===== Dataset entries

(* ===== verification/Heap.v ===== *)
(** * The first-fit heap

    Models util/first-fit-heap-intrusive/util/FirstFitHeap.hh, the free list
    that kernel memory objects and the boot code allocate from.  The list
    descriptors live at the start of the free ranges they describe, so a
    descriptor is its address and its length, and the chain of [next] pointers
    is the list. *)

From stdpp Require Import base tactics numbers list relations.
From Stdlib Require Import ZArith Lia.
From S2P Require Import Prelude Ranges.

Local Open Scope Z_scope.

Module FirstFitHeap.
Import Align.

(** [FirstFitHeap::heapAlign], util/first-fit-heap-intrusive/util/FirstFitHeap.hh:38-43 *)
Definition heapAlign : Z := alignLine.

(** [FirstFitHeap::Range], util/first-fit-heap-intrusive/util/FirstFitHeap.hh:74-79 *)
Record FreeRange := mkFree { start : Z; length : Z }.

(** [FirstFitHeap::Range::start], util/first-fit-heap-intrusive/util/FirstFitHeap.hh:80 *)
Definition start_aligned (r : FreeRange) (alignment : Z) : Z := round_up (start r) alignment.

(** [FirstFitHeap::Range::offset], util/first-fit-heap-intrusive/util/FirstFitHeap.hh:81 *)
Definition offset (r : FreeRange) (alignment : Z) : Z :=
  u64 (start_aligned r alignment - start r).

(** [FirstFitHeap::Range::aligned_length], util/first-fit-heap-intrusive/util/FirstFitHeap.hh:83-87 *)
Definition aligned_length (r : FreeRange) (alignment : Z) : Z :=
  if offset r alignment <? length r then u64 (length r - offset r alignment) else 0.

(** [FirstFitHeap::Range::fit], util/first-fit-heap-intrusive/util/FirstFitHeap.hh:89-91 *)
Definition fit (r : FreeRange) (size alignment : Z) : bool := size <=? aligned_length r alignment.

(** The search of [FirstFitHeap::salloc]: the address and the new free list,
    util/first-fit-heap-intrusive/util/FirstFitHeap.hh:113-147 *)
Fixpoint salloc_loop (size alignment : Z) (l : list FreeRange)
    : optional (Z * list FreeRange) :=
  match l with
  | [] => THROW UNSET
  | r :: next =>
    if fit r size alignment then
      let '(pre, r) :=
        if negb (is_aligned (start r) alignment) then
          ([mkFree (start r) (offset r alignment)],
           mkFree (start_aligned r alignment) (aligned_length r alignment))
        else ([], r) in
      let next :=
        if size <? length r then mkFree (u64 (start r + size)) (u64 (length r - size)) :: next
        else next in
      OK (start r, pre ++ next)
    else
      match salloc_loop size alignment next with
      | OK (a, next') => OK (a, r :: next')
      | THROW e => THROW e
      end
  end.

==========

- What is required: Every line of the material should be transcribed without alteration.

- Answer to this task:
(* ===== verification/Heap.v ===== *)
(** * The first-fit heap

    Models util/first-fit-heap-intrusive/util/FirstFitHeap.hh, the free list
    that kernel memory objects and the boot code allocate from.  The list
    descriptors live at the start of the free ranges they describe, so a
    descriptor is its address and its length, and the chain of [next] pointers
    is the list. *)

From stdpp Require Import base tactics numbers list relations.
From Stdlib Require Import ZArith Lia.
From S2P Require Import Prelude Ranges.

Local Open Scope Z_scope.

Module FirstFitHeap.
Import Align.

(** [FirstFitHeap::heapAlign], util/first-fit-heap-intrusive/util/FirstFitHeap.hh:38-43 *)
Definition heapAlign : Z := alignLine.

(** [FirstFitHeap::Range], util/first-fit-heap-intrusive/util/FirstFitHeap.hh:74-79 *)
Record FreeRange := mkFree { start : Z; length : Z }.

(** [FirstFitHeap::Range::start], util/first-fit-heap-intrusive/util/FirstFitHeap.hh:80 *)
Definition start_aligned (r : FreeRange) (alignment : Z) : Z := round_up (start r) alignment.

(** [FirstFitHeap::Range::offset], util/first-fit-heap-intrusive/util/FirstFitHeap.hh:81 *)
Definition offset (r : FreeRange) (alignment : Z) : Z :=
  u64 (start_aligned r alignment - start r).

(** [FirstFitHeap::Range::aligned_length], util/first-fit-heap-intrusive/util/FirstFitHeap.hh:83-87 *)
Definition aligned_length (r : FreeRange) (alignment : Z) : Z :=
  if offset r alignment <? length r then u64 (length r - offset r alignment) else 0.

(** [FirstFitHeap::Range::fit], util/first-fit-heap-intrusive/util/FirstFitHeap.hh:89-91 *)
Definition fit (r : FreeRange) (size alignment : Z) : bool := size <=? aligned_length r alignment.

(** The search of [FirstFitHeap::salloc]: the address and the new free list,
    util/first-fit-heap-intrusive/util/FirstFitHeap.hh:113-147 *)
Fixpoint salloc_loop (size alignment : Z) (l : list FreeRange)
    : optional (Z * list FreeRange) :=
  match l with
  | [] => THROW UNSET
  | r :: next =>
    if fit r size alignment then
      let '(pre, r) :=
        if negb (is_aligned (start r) alignment) then
          ([mkFree (start r) (offset r alignment)],
           mkFree (start_aligned r alignment) (aligned_length r alignment))
        else ([], r) in
      let next :=
        if size <? length r then mkFree (u64 (start r + size)) (u64 (length r - size)) :: next
        else next in
      OK (start r, pre ++ next)
    else
      match salloc_loop size alignment next with
      | OK (a, next') => OK (a, r :: next')
      | THROW e => THROW e
      end
  end.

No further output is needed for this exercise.